Even if these replacements for onion powder won’t give you the exact same taste as the original, they might still add something new to your recipe that you didn’t know it needed.

In fact, some recipes may even benefit from one of these alternatives more than they would from onion powder, so don’t be afraid of trying out new flavors!

What spice can replace onion powder?

The best spice to replace onion powder is garlic powder. This will give your dish a garlicky flavor with some onion undertones. Another popular choice for substituting onion powder is powdered celery root. If you want a sweeter flavor, you can try powdered parsley instead of using parsley flakes or fresh parsley leaves.

Is onion salt the same as onion powder?

Onion salt and onion powder are two different products. Onion salt is a mixture of salt and some other ingredients while onion powder is just pure dried onion.

Onion salt contains a variety of spices, which may include garlic, celery seed, parsley, bay leaves, thyme, and sometimes sugar. This mixture is then mixed with table salt to make the final product.

In contrast to this, onion powder has no additives or added ingredients. It’s made from finely ground-dried onions that have been dehydrated at a low temperature for a long time.
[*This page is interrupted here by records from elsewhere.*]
(* ===== verification/Dc.v ===== *)
(** * Distributed clocks (src/ec_dc.c)

    The sync signals of a slave, and the search for slaves with a distributed clock with
    the measurement of their propagation delays.  Signed sums and differences of clock
    values wrap around, as the counters they come from do. *)

From S2P Require Import Prelude Types Osal ErrorRing Mailbox Context.

Definition PORTM0 : Z := 0x01.
Definition PORTM1 : Z := 0x02.
Definition PORTM2 : Z := 0x04.
Definition PORTM3 : Z := 0x08.
(** Delay of the first sync pulse, 100 ms in nanoseconds. *)
Definition SyncDelay : Z := 100000000.
(** Seconds from 1970-01-01 to 2000-01-01, the epoch of EtherCAT. *)
Definition EC_EPOCH : Z := 946684800.

Section Dc.
Context {L : Type} `{EcLink L} `{LoopFuel}.
Abbreviation C := (M (ecx_contextt L)).

(** An integer division, undefined for a divisor of zero. *)
Definition c_div (a b : Z) : C Z := if b =? 0 then fail DivByZero else ret (Z.quot a b).

(** ** Sync signals *)

(** The first trigger time: a whole multiple of [cycle] after [t1] and [SyncDelay], and the
    shift; [cyclic] is the test of the cycle time. *)
Definition first_trigger (cyclic : bool) (cycle CyclShift t1 : Z) : C Z :=
  if cyclic then
    let* q := c_div (s64 (t1 + SyncDelay)) cycle in
    ret (s64 (q * cycle + cycle + CyclShift))
  else ret (s64 (t1 + SyncDelay + CyclShift)).

(** Stop the cyclic operation, take over the unit and read the local time. *)
Definition dcsync_stop (slaveh : Z) : C Z :=
  let* _w := ctx_FPWR slaveh ECT_REG_DCSYNCACT 1 [0] EC_TIMEOUTRET in
  let* _w := ctx_FPWR slaveh ECT_REG_DCCUC 1 [0] EC_TIMEOUTRET in
  let* r := ctx_FPRD slaveh ECT_REG_DCSYSTIME 8 (le_bytes 8 0) EC_TIMEOUTRET in
  ret (s64 (of_le r.2)).

Definition dcsync_store (slave : Z) (act : bool) (CyclTime CyclShift : Z) : C unit :=
  mod_slave slave (fun s => s <| DCactive := b2z act |> <| DCshift := CyclShift |>
                              <| DCcycle := s32 CyclTime |>).

Definition ecx_dcsync0 (slave : Z) (act : bool) (CyclTime CyclShift : Z) : C unit :=
  let* s := get_slave slave in
  let slaveh := configadr s in
  let* t1 := dcsync_stop slaveh in
  let RA := if act then 1 + 2 else 0 in
  let* t := first_trigger (0 <? CyclTime) CyclTime CyclShift t1 in
  let* _w := ctx_FPWR slaveh ECT_REG_DCSTART0 8 (le_bytes 8 t) EC_TIMEOUTRET in
  let* _w := ctx_FPWR slaveh ECT_REG_DCCYCLE0 4 (le_bytes 4 CyclTime) EC_TIMEOUTRET in
  let* _w := ctx_FPWR slaveh ECT_REG_DCSYNCACT 1 [RA] EC_TIMEOUTRET in
  dcsync_store slave act CyclTime CyclShift.

Definition ecx_dcsync01 (slave : Z) (act : bool) (CyclTime0 CyclTime1 CyclShift : Z) : C unit :=
  let* q := c_div CyclTime1 CyclTime0 in
  let TrueCyclTime := u32 ((q + 1) * CyclTime0) in
  let* s := get_slave slave in
  let slaveh := configadr s in
  let* t1 := dcsync_stop slaveh in
  let RA := if act then 1 + 2 + 4 else 0 in
  let* t := first_trigger (0 <? CyclTime0) TrueCyclTime CyclShift t1 in
  let* _w := ctx_FPWR slaveh ECT_REG_DCSTART0 8 (le_bytes 8 t) EC_TIMEOUTRET in
  let* _w := ctx_FPWR slaveh ECT_REG_DCCYCLE0 4 (le_bytes 4 CyclTime0) EC_TIMEOUTRET in
  let* _w := ctx_FPWR slaveh ECT_REG_DCCYCLE1 4 (le_bytes 4 CyclTime1) EC_TIMEOUTRET in
  let* _w := ctx_FPWR slaveh ECT_REG_DCSYNCACT 1 [RA] EC_TIMEOUTRET in
  dcsync_store slave act CyclTime0 CyclShift.

(** ** Ports *)

(** Latched port time of a slave. *)
Definition porttime (s : ec_slavet) (port : Z) : Z :=
  match port with 0 => DCrtA s | 1 => DCrtB s | 2 => DCrtC s | 3 => DCrtD s | _ => 0 end.
Definition ecx_porttime (slave port : Z) : C Z :=
  let* s := get_slave slave in ret (porttime s port).

Definition has_port (ports mask : Z) : bool := negb (Z.land ports mask =? 0).

(** Previous active port of a slave. *)
Definition prevport (aport port : Z) : Z :=
  match port with
  | 0 => if has_port aport PORTM2 then 2 else if has_port aport PORTM1 then 1
         else if has_port aport PORTM3 then 3 else port
  | 1 => if has_port aport PORTM3 then 3 else if has_port aport PORTM0 then 0
         else if has_port aport PORTM2 then 2 else port
  | 2 => if has_port aport PORTM1 then 1 else if has_port aport PORTM3 then 3
         else if has_port aport PORTM0 then 0 else port
  | 3 => if has_port aport PORTM0 then 0 else if has_port aport PORTM2 then 2
         else if has_port aport PORTM1 then 1 else port
  | _ => port
  end.
Definition ecx_prevport (slave port : Z) : C Z :=
  let* s := get_slave slave in ret (prevport (activeports s) port).

(** The first unconsumed port, and the ports left: the order is 3, 1, 2, 0. *)
Definition take_port (b : Z) : Z * Z :=
  if has_port b PORTM3 then (3, Z.land b (u8 (Z.lnot PORTM3)))
  else if has_port b PORTM1 then (1, Z.land b (u8 (Z.lnot PORTM1)))
  else if has_port b PORTM2 then (2, Z.land b (u8 (Z.lnot PORTM2)))
  else if has_port b PORTM0 then (0, Z.land b (u8 (Z.lnot PORTM0)))
  else (0, b).
Definition ecx_parentport (parent : Z) : C Z :=
  let* s := get_slave parent in
  let r := take_port (consumedports s) in
  do* mod_slave parent (fun s => s <| consumedports := r.2 |>) in
  ret r.1.

(** ** Search for slaves and propagation delays *)

(** The local variables that live across the slaves: [hrt], [plist] and [tlist] are not
    initialised by the code. *)
Record dc_locals : Type := DcLocals {
  parenthold : Z;
  prevDCslave : Z;
  ht : Z;
  hrt : Z;
  plist : list Z;
  tlist : list Z;
}.

(** Chain slave [i] into the list of slaves with a clock. *)
Definition dc_chain (i prev : Z) : C unit :=
  let* master := get_slave 0 in
  if negb (s_hasdc master) then
    do* mod_slave 0 (fun s => s <| s_hasdc := true |> <| s_DCnext := i |>) in
    do* mod_slave i (fun s => s <| DCprevious := 0 |>) in
    let* s := get_slave i in
    mod_group (group s) (fun g => g <| hasdc := true |> <| DCnext := i |>)
  else
    do* mod_slave prev (fun s => s <| s_DCnext := i |>) in
    mod_slave i (fun s => s <| DCprevious := prev |>).

(** A 32 bit register read into [ht], which keeps its value when no answer comes. *)
Definition dc_read_ht (slaveh ADO ht : Z) : C Z :=
  let* r := ctx_FPRD slaveh ADO 4 (le_bytes 4 ht) EC_TIMEOUTRET in ret (s32 (of_le r.2)).

(** Read the latched times and set the offset of the local time. *)
Definition dc_latch (i mastertime64 : Z) (l : dc_locals) : C dc_locals :=
  let* s := get_slave i in
  let slaveh := configadr s in
  let* ht := dc_read_ht slaveh ECT_REG_DCTIME0 (ht l) in
  do* mod_slave i (fun s => s <| DCrtA := ht |>) in
  let* r := ctx_FPRD slaveh ECT_REG_DCSOF 8 (le_bytes 8 (hrt l)) EC_TIMEOUTRET in
  let hrt := s64 (- of_le r.2 + mastertime64) in
  let* _w := ctx_FPWR slaveh ECT_REG_DCSYSOFFSET 8 (le_bytes 8 hrt) EC_TIMEOUTRET in
  let* ht := dc_read_ht slaveh ECT_REG_DCTIME1 ht in
  do* mod_slave i (fun s => s <| DCrtB := ht |>) in
  let* ht := dc_read_ht slaveh ECT_REG_DCTIME2 ht in
  do* mod_slave i (fun s => s <| DCrtC := ht |>) in
  let* ht := dc_read_ht slaveh ECT_REG_DCTIME3 ht in
  do* mod_slave i (fun s => s <| DCrtD := ht |>) in
  ret (l <| Dc.ht := ht |> <| Dc.hrt := hrt |>).

(** The list of active ports and their times, written over what the lists held. *)
Definition port_list (s : ec_slavet) (plist tlist : list Z) : nat * (list Z * list Z) :=
  let add mask p t (a : nat * (list Z * list Z)) :=
    if has_port (activeports s) mask
    then (S a.1, (<[a.1 := p]> a.2.1, <[a.1 := t]> a.2.2)) else a in
  add PORTM2 2 (DCrtC s) (add PORTM1 1 (DCrtB s) (add PORTM3 3 (DCrtD s)
    (add PORTM0 0 (DCrtA s) (0%nat, (plist, tlist))))).

(** The index of the lowest time of the first [nlist] ones. *)
Definition lowest_time (nlist : nat) (tlist : list Z) : nat :=
  let t k := nth k tlist 0 in
  let better k e := if (k <? nlist)%nat && (t k <? t e) then k else e in
  better 3%nat (better 2%nat (better 1%nat 0%nat)).

(** The entry port is the one with the lowest time; it is consumed. *)
Definition dc_entryport (i : Z) (l : dc_locals) : C dc_locals :=
  let* s := get_slave i in
  let '(nlist, (plist, tlist)) := port_list s (plist l) (tlist l) in
  let entryport := u8 (nth (lowest_time nlist tlist) plist 0) in
  do* mod_slave i (fun s => s <| Context.entryport := entryport |>
         <| consumedports ::= (fun b => Z.land b (u8 (Z.lnot (Z.shiftl 1 entryport)))) |>) in
  ret (l <| Dc.plist := plist |> <| Dc.tlist := tlist |>).

(** The next slave upwards with a clock, and the slave on the way before it. *)
Definition dc_parent (i : Z) : C (Z * Z) :=
  do_while loop_fuel (fun '(parent, _) =>
    let child := parent in
    let* s := get_slave parent in
    let parent := Context.parent s in
    let* p := get_slave parent in
    ret (negb ((parent =? 0) || s_hasdc p), (parent, child))) (i, i).

(** The delay of slave [i] from the times of its own ports and of its parent's. *)
Definition dc_pdelay (i parent child : Z) : C Z :=
  let* s := get_slave i in
  let* p := get_slave parent in
  let* tpp := ecx_porttime parent (parentport s) in
  let* prev := ecx_prevport parent (parentport s) in
  let* tprev := ecx_porttime parent prev in
  let dt3 := s32 (tpp - tprev) in
  let* dt1 :=
    (if 1 <? topology s then
       let* last := ecx_prevport i (entryport s) in
       let* tlast := ecx_porttime i last in
       let* tentry := ecx_porttime i (entryport s) in
       ret (s32 (tlast - tentry))
     else ret 0) in
  let dt1 := if dt3 <? dt1 then s32 (- dt1) else dt1 in
  let* dt2 :=
    (if 1 <? child - parent then
       let* tentry := ecx_porttime parent (entryport p) in
       ret (s32 (tprev - tentry))
     else ret 0) in
  let dt2 := if dt2 <? 0 then s32 (- dt2) else dt2 in
  ret (s32 (s32 (Z.quot (s32 (dt3 - dt1)) 2 + dt2) + pdelay p)).

(** Find the port on the parent, compute the delay, and send it. *)
Definition dc_delay (i parent child : Z) (l : dc_locals) : C dc_locals :=
  let* pp := ecx_parentport parent in
  do* mod_slave i (fun s => s <| parentport := pp |>) in
  let* p := get_slave parent in
  do* when (topology p =? 1) (mod_slave i (fun s => s <| parentport := entryport p |>)) in
  let* d := dc_pdelay i parent child in
  do* mod_slave i (fun s => s <| pdelay := d |>) in
  let* s := get_slave i in
  let* _w := ctx_FPWR (configadr s) ECT_REG_DCSYSDELAY 4 (le_bytes 4 d) EC_TIMEOUTRET in
  ret (l <| Dc.ht := d |>).

Definition dc_with_clock (i mastertime64 : Z) (l : dc_locals) : C dc_locals :=
  do* dc_chain i (prevDCslave l) in
  let l := l <| parenthold := 0 |> <| prevDCslave := i |> in
  let* l := dc_latch i mastertime64 l in
  let* l := dc_entryport i l in
  let* pc := dc_parent i in
  if 0 <? pc.1 then dc_delay i pc.1 pc.2 l else ret l.

(** A slave without a clock: a branch without any consumes a port of the slave it starts
    from. *)
Definition dc_without_clock (i : Z) (l : dc_locals) : C dc_locals :=
  do* mod_slave i (fun s => s <| DCrtA := 0 |> <| DCrtB := 0 |> <| DCrtC := 0 |>
                              <| DCrtD := 0 |>) in
  let* s := get_slave i in
  let parent := Context.parent s in
  let* hold :=
    (if 0 <? parent then
       let* p := get_slave parent in
       ret (if 2 <? topology p then parent else parenthold l)
     else ret (parenthold l)) in
  if negb (hold =? 0) && (topology s =? 1) then
    let* _p := ecx_parentport hold in
    ret (l <| parenthold := 0 |>)
  else ret (l <| parenthold := hold |>).

Definition dc_slave (mastertime64 i : Z) (l : dc_locals) : C dc_locals :=
  do* mod_slave i (fun s => s <| consumedports := activeports s |>) in
  let* s := get_slave i in
  if s_hasdc s then dc_with_clock i mastertime64 l else dc_without_clock i l.

(** [junk] is what the uninitialised local variables hold. *)
Definition ecx_configdc (junk : Z * (list Z * list Z)) : C bool :=
  do* mod_slave 0 (fun s => s <| s_hasdc := false |>) in
  do* mod_group 0 (fun g => g <| hasdc := false |>) in
  let* _w := ctx_BWR 0 ECT_REG_DCTIME0 4 (le_bytes 4 0) EC_TIMEOUTRET in
  let* mastertime := onlink lk_current_time in
  let mastertime64 :=
    u64 ((tv_sec mastertime - EC_EPOCH) * 1000 * 1000 * 1000 + tv_nsec mastertime) in
  let* n := gets slavecount in
  let* _l := for_range (Z.to_nat n) (dc_slave mastertime64) 1
    (DcLocals 0 0 0 junk.1 junk.2.1 junk.2.2) in
  let* s := get_slave 0 in
  ret (s_hasdc s).
End Dc.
How much onion powder equals one onion?

This is one of the most common questions when it comes to onion powder, in fact, a lot of people might assume that the answer is a one-to-one ratio, but it actually depends on what you are making. For example, if you are making a soup then you need more onions than if you were making a sauce or a dish with onions as an ingredient.
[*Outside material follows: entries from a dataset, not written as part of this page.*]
(* ===== verification/AlState.v ===== *)
(** * Application layer state of the slaves (src/ec_main.c)

    Reading, writing and waiting for the state of the slaves, and the mailbox status
    registers. *)

From S2P Require Import Prelude Types Osal ErrorRing Mailbox Context Eeprom.

(** [ec_alstatust]; on the wire: status, unused, code, two bytes each. *)
Record ec_alstatust : Type := EcAlStatus { alstatus : Z; unused : Z; alstatuscode : Z }.
Definition al_bytes (s : ec_alstatust) : list Z :=
  le_bytes 2 (alstatus s) ++ le_bytes 2 (unused s) ++ le_bytes 2 (alstatuscode s).
Definition al_of (l : list Z) : ec_alstatust :=
  EcAlStatus (of_le (take 2 l)) (of_le (take 2 (drop 2 l))) (of_le (take 2 (drop 4 l))).
Definition al_size : Z := 6.
Definition al_zero : ec_alstatust := EcAlStatus 0 0 0.
Definition MAX_FPRD_MULTI : Z := 64.

(** Index of the next mailbox counter value. *)
Definition ec_nextmbxcnt (cnt : Z) : Z :=
  let cnt := u8 (cnt + 1) in if 7 <? cnt then 1 else cnt.

(** Clear a mailbox buffer; the last of its [EC_MAXMBX + 1] bytes is not written. *)
Definition ec_clearmbx (Mbx : list Z) : option (list Z) :=
  zblit Mbx 0 (replicate (Z.to_nat EC_MAXMBX) 0).

Section AlState.
Context {L : Type} `{EcLink L} `{EcFrame L} `{LoopFuel}.
Abbreviation C := (M (ecx_contextt L)).

(** ** Multiple status reads in one frame *)

(** One datagram of the frame, and its position in [sldatapos]. *)
Definition fprd_add (idx : Z) (more : bool) (adr : Z) (st : ec_alstatust) : C Z :=
  onlink (lk_adddatagram EC_CMD_FPRD idx more adr ECT_REG_ALSTAT al_size (al_bytes st)).

Definition FPRD_multi_build (idx n : Z) (configlst : list Z) (slstatlst : list ec_alstatust)
    : C (list Z) :=
  let* c0 := of_opt OutOfBounds (zget configlst 0) in
  let* s0 := of_opt OutOfBounds (zget slstatlst 0) in
  let* _r := onlink (lk_setupdatagram EC_CMD_FPRD idx c0 ECT_REG_ALSTAT al_size (al_bytes s0)) in
  let* r := while_do (S (Z.to_nat n))
    (fun '(slcnt, pos) => ret (slcnt <? n - 1))
    (fun '(slcnt, pos) =>
       let* c := of_opt OutOfBounds (zget configlst slcnt) in
       let* s := of_opt OutOfBounds (zget slstatlst slcnt) in
       let* p := fprd_add idx true c s in
       ret (slcnt + 1, pos ++ [p]))
    (1, [EC_HEADERSIZE]) in
  let '(slcnt, pos) := r in
  if slcnt <? n then
    let* c := of_opt OutOfBounds (zget configlst slcnt) in
    let* s := of_opt OutOfBounds (zget slstatlst slcnt) in
    let* p := fprd_add idx false c s in
    ret (pos ++ [p])
  else ret pos.

(** Read the status of [n] slaves: the work counter and the status list. *)
Definition ecx_FPRD_multi (n : Z) (configlst : list Z) (slstatlst : list ec_alstatust)
    (timeout : Z) : C (Z * list ec_alstatust) :=
  let* idx := onlink lk_getindex in
  let* sldatapos := FPRD_multi_build idx n configlst slstatlst in
  let* wkc := onlink (lk_srconfirm idx timeout) in
  let* lst :=
    (if 0 <=? wkc then
       for_range (Z.to_nat n) (fun slcnt lst =>
           let* pos := of_opt OutOfBounds (zget sldatapos slcnt) in
           let* bs := onlink (lk_rxbuf idx pos al_size) in
           of_opt OutOfBounds (zset lst slcnt (al_of bs))) 0 slstatlst
     else ret slstatlst) in
  do* onlink (lk_setbufstat idx EC_BUF_EMPTY) in
  ret (wkc, lst).

(** ** Read the state of all slaves *)

(** The fast path: every slave answered the broadcast with the same state. *)
Definition readstate_same (bitwisestate : Z) : C unit :=
  let* cnt := gets slavecount in
  for_range (Z.to_nat cnt) (fun slave _ =>
      mod_slave slave (fun s => s <| ALstatuscode := 0 |> <| state := bitwisestate |>)) 1 tt.

(** The states of the slaves [fslave..lslave], with the lowest one so far. *)
Definition readstate_batch (fslave lslave lowest : Z) : C Z :=
  let n := lslave - fslave + 1 in
  let* slca := for_range (Z.to_nat n) (fun slave slca =>
      let* s := get_slave slave in ret (slca ++ [configadr s])) fslave [] in
  let sl := replicate (Z.to_nat n) al_zero in
  let* r := ecx_FPRD_multi n slca sl EC_TIMEOUTRET3 in
  for_range (Z.to_nat n) (fun slave lowest =>
      let* st := of_opt OutOfBounds (zget r.2 (slave - fslave)) in
      let rval := alstatus st in
      do* mod_slave slave (fun s => s <| ALstatuscode := alstatuscode st |>
                                      <| state := rval |>) in
      do* mod_slave 0 (fun s => s <| ALstatuscode ::= (fun c => Z.lor c (alstatuscode st)) |>) in
      ret (if Z.land rval 0xf <? lowest then Z.land rval 0xf else lowest)) fslave lowest.

(** The slow path: one datagram per slave, [MAX_FPRD_MULTI] of them in a frame. *)
Definition readstate_each : C Z :=
  do* mod_slave 0 (fun s => s <| ALstatuscode := 0 |>) in
  let* r := do_while (Z.to_nat EC_MAXSLAVE) (fun '(fslave, lowest) =>
      let* cnt := gets slavecount in
      let lslave := u16 cnt in
      let lslave := if MAX_FPRD_MULTI <=? lslave - fslave
                    then u16 (fslave + MAX_FPRD_MULTI - 1) else lslave in
      let* lowest := readstate_batch fslave lslave lowest in
      ret (lslave <? cnt, (u16 (lslave + 1), lowest))) (1, 0xff) in
  do* mod_slave 0 (fun s => s <| state := r.2 |>) in
  ret r.2.

(** Read all slave states; the result is the lowest one. *)
Definition ecx_readstate : C Z :=
  let* r := ctx_BRD 0 ECT_REG_ALSTAT 2 [0; 0] EC_TIMEOUTRET in
  let wkc := r.1 in
  let* cnt := gets slavecount in
  let allslavespresent := cnt <=? wkc in
  let rval := of_le r.2 in
  let bitwisestate := Z.land rval 0x0f in
  let noerrorflag := Z.land rval EC_STATE_ERROR =? 0 in
  do* when noerrorflag (mod_slave 0 (fun s => s <| ALstatuscode := 0 |>)) in
  let allslavessamestate :=
    (bitwisestate =? EC_STATE_INIT) || (bitwisestate =? EC_STATE_PRE_OP)
    || (bitwisestate =? EC_STATE_SAFE_OP) || (bitwisestate =? EC_STATE_OPERATIONAL) in
  do* when allslavessamestate (mod_slave 0 (fun s => s <| state := bitwisestate |>)) in
  if noerrorflag && allslavessamestate && allslavespresent then
    do* readstate_same bitwisestate in
    ret bitwisestate
  else readstate_each.

(** ** Write and check *)

(** Write the state of a slave, of all slaves when [slave] is 0. *)
Definition ecx_writestate (slave : Z) : C Z :=
  let* s := get_slave slave in
  let slstate := le_bytes 2 (state s) in
  if slave =? 0 then ctx_BWR 0 ECT_REG_ALCTL 2 slstate EC_TIMEOUTRET3
  else ctx_FPWR (configadr s) ECT_REG_ALCTL 2 slstate EC_TIMEOUTRET3.

(** One reading of the state register: its value. *)
Definition statecheck_read (slave adr : Z) : C Z :=
  if slave <? 1 then
    let* r := ctx_BRD 0 ECT_REG_ALSTAT 2 [0; 0] EC_TIMEOUTRET in
    ret (of_le r.2)
  else
    (* [unused] is not initialised in the code; it is not read either *)
    let* r := ctx_FPRD adr ECT_REG_ALSTAT al_size (al_bytes al_zero) EC_TIMEOUTRET in
    let slstat := al_of r.2 in
    do* mod_slave slave (fun s => s <| ALstatuscode := alstatuscode slstat |>) in
    ret (alstatus slstat).

(** Wait for a slave to reach [reqstate]: the state found last. *)
Definition ecx_statecheck (slave reqstate timeout : Z) : C Z :=
  let* cnt := gets slavecount in
  if cnt <? slave then ret 0 else
  let* timer := onlink (lk_timer_start timeout) in
  let* s := get_slave slave in
  let adr := configadr s in
  let* rval := do_while loop_fuel (fun _ : Z =>
      let* rval := statecheck_read slave adr in
      let st := Z.land rval 0x000f in
      do* when (negb (st =? reqstate)) (ctx_usleep 1000) in
      if negb (st =? reqstate) then
        let* expired := onlink (lk_timer_is_expired timer) in
        ret (negb expired, rval)
      else ret (false, rval)) 0 in
  do* mod_slave slave (fun s => s <| state := rval |>) in
  ret (Z.land rval 0x000f).

(** ** Mailbox status registers *)

(** [memset(&iomap[off], 0, len)] and other writes to the process data image. *)
Definition iomap_write (off : Z) (bs : list Z) : C unit :=
  let* m := gets iomap in
  let* m' := of_opt OutOfBounds (zblit m off bs) in
  modify (fun c => c <| iomap := m' |>).
Definition iomap_read (off n : Z) : C (list Z) :=
  let* m := gets iomap in of_opt OutOfBounds (zslice m off n).

Definition ecx_clearmbxstatus (group : Z) : C Z :=
  let* g := get_group group in
  match gmbxstatus g with
  | Some off =>
      if negb (mbxstatuslength g =? 0) then
        do* iomap_write off (replicate (Z.to_nat (mbxstatuslength g)) 0) in ret 1
      else ret 0
  | None => ret 0
  end.

(** The status byte of the slave's IN mailbox: from the process data for a cyclic
    handler, from the slave otherwise. *)
Definition ecx_readmbxstatus (slave SMstat : Z) : C (Z * Z) :=
  let* s := get_slave slave in
  if mbxhandlerstate s =? ECT_MBXH_CYCLIC then
    let* off := of_opt NullPointer (mbxstatus s) in
    let* b := iomap_read off 1 in
    ret (1, of_le b)
  else
    let* r := ctx_FPRD (configadr s) ECT_REG_SM1STAT 1 [SMstat] EC_TIMEOUTRET in
    ret (r.1, of_le r.2).

(** The status word; the local variable it is read into is not initialised, [junk]
    is its value when no frame comes back. *)
Definition ecx_readmbxstatusex (junk slave : Z) : C (Z * Z) :=
  let* s := get_slave slave in
  let* r := ctx_FPRD (configadr s) ECT_REG_SM1STAT 2 (le_bytes 2 junk) EC_TIMEOUTRET in
  ret (r.1, of_le r.2).

(** Wait until the slave can take a mailbox: 1 when it can. *)
Definition ecx_mbxempty (slave timeout : Z) : C Z :=
  let* timer := onlink (lk_timer_start timeout) in
  let* s := get_slave slave in
  let adr := configadr s in
  let* r := do_while loop_fuel (fun _ : Z * Z =>
      let* r := ctx_FPRD adr ECT_REG_SM0STAT 1 [0] EC_TIMEOUTRET in
      let SMstat := of_le r.2 in
      let full := negb (Z.land SMstat 0x08 =? 0) in
      do* when (full && (EC_LOCALDELAY <? timeout)) (ctx_usleep EC_LOCALDELAY) in
      if (r.1 <=? 0) || full then
        let* expired := onlink (lk_timer_is_expired timer) in
        ret (negb expired, (r.1, SMstat))
      else ret (false, (r.1, SMstat))) (0, 0) in
  ret (if (0 <? r.1) && (Z.land r.2 0x08 =? 0) then 1 else 0).
End AlState.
In general, the answer is that for every teaspoon of onion powder, you need at least 2 tablespoons of chopped fresh onion.

How to soften onion powder?

A great way to soften onion powder is by heating it in a low-temperature oven. First, you should preheat your oven and make sure the temperature is set at 275 degrees Fahrenheit. Then, mix the onion powder with a bit of water and place it on a baking sheet lined with aluminum foil or parchment paper. Finally, bake it for about 10 minutes before letting it cool down for 10 minutes.